Our Past Shapes Our Present And Our Future. (Whether We Like That Or Not) #BOTY2021 #memories #secrets #TheMemory #Promotion @honno

1. How did you feel when you were nominated for the Wales Book of the Year Award?

It was a strange feeling, The Memory was published around the first week of the first lockdown and, I felt, became subsumed in all the disruption and anxiety of the pandemic. So, when I first heard that the book was being nominated, it was a complete surprise. Naturally I was also thrilled, because The Memory is so different from my other novels, which are all historical family sagas. And I wasn’t sure how it would be received by readers. To be recognised by Literature Wales for the Wales Book of the Year Award 2021, The Rhys Davies Trust Fiction Award, was a great accolade for me.

2. What made you want to write the Memory?

I believe we are all affected by our pasts; experiences that shape our present and future. And, as writers, memories feed our stories. Families fascinate me: the love, the loyalties, the rivalry, the complex relationships. Layers that are in all families. The casual acceptance of one another in a family can bring the best and the worst out in all of us, so there is a wealth of human emotions to work with. This is how The Memory evolved. Some of the background comes from a time when I was a carer for my aunt who lived with us. She developed dementia and I kept a journal so we could talk about what we’d done each day. Many years after she’d died, those memories crept into The Memory. And then there are memories from my childhood, when I had a friend who was a Downs Syndrome child.
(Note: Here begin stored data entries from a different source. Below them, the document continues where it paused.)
Lemma read_tables_ends fuel : forall info_end cs in_ out_ f, 0 <= fpos f -> flen f - fpos f < Z.of_nat fuel -> 0 < Z.of_nat fuel ->
  read_tables fuel info_end cs in_ out_ f <> Fuel.
Proof.
  induction fuel as [|fuel IH]; intros info_end cs in_ out_ f H0 H1 H2; [lia|]. cbn [read_tables].
  destruct (info_end <=? fpos f); [done|]. destruct (read_uint32 f) as [count f1] eqn:E1.
  apply read_be_later in E1 as [[La Lb] Hc]; [|lia]. destruct (Z.eqb_spec count 0) as [|Hne]; [done|]. destruct (Hc Hne) as [Hp Hl].
  destruct (read_uint32 f1) as [ty f2] eqn:E2. apply read_be_later in E2 as [[Lc Ld] _]; [|lia]. destruct (_ || _).
  - destruct (lseek_cur (u32 (count - 4)) f2) as [r f3] eqn:E3. pose proof (u32_range (count - 4)).
    apply lseek_cur_later in E3 as [Le Lf]; [|lia]. cbn [snd]. apply IH; lia.
  - destruct (lseek_cur 200 f2) as [r f3] eqn:E3. apply lseek_cur_later in E3 as [Le Lf]; [|lia]. destruct (r <? 0); [done|].
    pose proof (read_entries_later (Z.to_nat ((count - 204) / 40)) cs in_ out_ f3) as HE.
    destruct (read_entries _ _ _ _ _) as [[t f4]| |]; try done. destruct HE as [Lg Lh]. cbn [mbind run_bind].
    destruct t as [[[cs' i'] o']|]; [|done]. apply IH; lia.
Qed.

(** Opening any file ends: the loop over the tables takes at most a turn
    for each byte of the file. *)
Theorem dmg_open_ends fuel f : 0 <= flen f < Z.of_nat fuel -> dmg_open fuel f <> Fuel.
Proof.
  intros Hf. unfold dmg_open. cbv zeta. destruct (flen f - 0x1d8 <? 0); [done|]. destruct (_ <? 0); [done|].
  destruct (read_off _) as [ib f1] eqn:E1. apply read_off_later in E1 as [La _]. destruct (ib =? 0); [done|].
  unfold lseek_set. destruct (ib <? 0) eqn:Eib; [done|]. rewrite Eib. apply Z.ltb_ge in Eib.
  destruct (read_uint32 (set_fpos ib f1)) as [m f2] eqn:E2. apply read_be_later in E2 as [[Lb Lc] _]; [|lia]. destruct (negb _); [done|].
  destruct (read_uint32 f2) as [cnt f3] eqn:E3. apply read_be_later in E3 as [[Ld Le] _]; [|lia]. destruct (cnt =? 0); [done|].
  destruct (lseek_cur 0xf8 f3) as [r f4] eqn:E4. apply lseek_cur_later in E4 as [Lf Lg]; [|lia]. destruct (r <? 0); [done|].
  cbn in La, Lb, Lc, Ld, Le, Lf, Lg. pose proof (read_tables_ends fuel (ib + cnt) [] 0 0 f4) as HT.
  destruct (read_tables _ _ _ _ _ _) as [[t f5]| |]; [by destruct t|done|]. exfalso. apply HT; lia || done.
Qed.

Lemma dmg_open_ends_witness : dmg_open 20 (File (put_bytes ∅ 0 [1; 2; 3]) 3 0 []) <> Fuel.
Proof. apply dmg_open_ends. cbn. lia. Defined.

(** ** An image of a compressed and a zero chunk

    The stream is its output without a first byte. *)

Definition ex_inflate (l : list Z) (n : Z) : bool * list Z := (true, drop 1 l).
Definition ex_chunk : chunk := Chunk ZLIB_CHUNK 0 1025 0 2.
Definition ex_zero : chunk := Chunk ZERO_CHUNK 0 0 2 3.
Definition ex_bytes : list Z := 99 :: replicate 512 1 ++ replicate 512 2.
Definition ex_dmg : dmg := Dmg (File (put_bytes ∅ 0 ex_bytes) 1025 0 []) [ex_chunk; ex_zero] 2 1026 (replicate 1536 0) 0.

Lemma ex_table : table_ok [ex_chunk; ex_zero].
Proof.
  split; [| |done].
  - intros [|[|i]] c; [intros [= <-]|intros [= <-]|done]; cbn; lia.
  - intros [|[|i]] [|[|j]] c d; try done; try lia. intros [= <-] [= <-] _. cbn. lia.
Qed.

Lemma ex_dmg_ok : image_ok ex_inflate ex_dmg.
Proof.
  split; [exact ex_table| |].
  - apply list.Forall_cons. split; [|apply list.Forall_cons; split; [|done]].
    + split; [by left|by vm_compute|by vm_compute|]. intros _. split; by vm_compute.
    + split; [by right|by vm_compute|by vm_compute|done].
  - intros [|[|[|i]]] c; cbn; try lia. done.
Qed.

Lemma search_chunk_correct_witness : search_chunk 2 ex_dmg 4 = Ok 1 /\ forall fuel, search_chunk fuel ex_dmg 5 = Fuel.
Proof.
  split.
  - destruct (search_chunk_correct ex_dmg 4 ex_table) as (H & _ & _); [lia|].
    apply (H 1%nat); [by exists ex_zero|cbn; lia].
  - intros fuel. destruct (search_chunk_correct ex_dmg 5 ex_table) as (_ & _ & H); [lia|].
    apply (H ex_chunk); [done|cbn; lia|].
    intros [|[|i]] (c & Ec & Hc); cbn in Ec; simplify_eq; cbn in Hc; lia.
Defined.

(** The request for block 600 gets the second sector, for block 1 the first. *)
Lemma dmg_read_correct_witness :
  (exists s', dmg_read ex_inflate 2 512 (dmg_seek 600 0 ex_dmg).2 = Ok (512, replicate 512 2, s')) /\
  (exists s', dmg_read ex_inflate 2 512 (dmg_seek 1 0 ex_dmg).2 = Ok (512, replicate 512 1, s')).
Proof.
  assert (Hc : forall m, 0 <= m < 2 -> exists i, covers (chunks ex_dmg) i m) by (intros m Hm; exists 0%nat, ex_chunk; by split).
  split.
  - destruct (dmg_read_correct ex_inflate 2 ex_dmg 600 1 ex_dmg_ok) as (s' & E & _); [done|done|done|intros m Hm; apply Hc; change (600 / 512) with 1 in Hm; lia|done|].
    exists s'. exact E.
  - destruct (dmg_read_correct ex_inflate 2 ex_dmg 1 1 ex_dmg_ok) as (s' & E & _); [done|done|done|intros m Hm; apply Hc; change (1 / 512) with 0 in Hm; lia|done|].
    exists s'. exact E.
Defined.

End DmgInv.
The affection she gave, the happiness that seemed to surround her, is something I remembered long after she died of heart failure at the age of eleven. And I wanted that love to be a huge part of the book, a main theme. Fundamentally it’s the story of a secret that is never discussed within a family, but which has had a profound lifelong effect on the relationship between the mother and daughter. The Memory is sometimes poignant, sometimes sad, but is threaded throughout with humour.

3. What would your words of advice be for aspiring writers?

The way you see the world is different from anyone else, so write from your heart. If you don’t feel the emotions as you put the words on the paper or screen, no reader will feel them either. Basically, your job is to write the story in the best way you can; you will know if you have. And then accept that not everyone is going to like your work; just understand that every reader will have a subjective opinion of your book.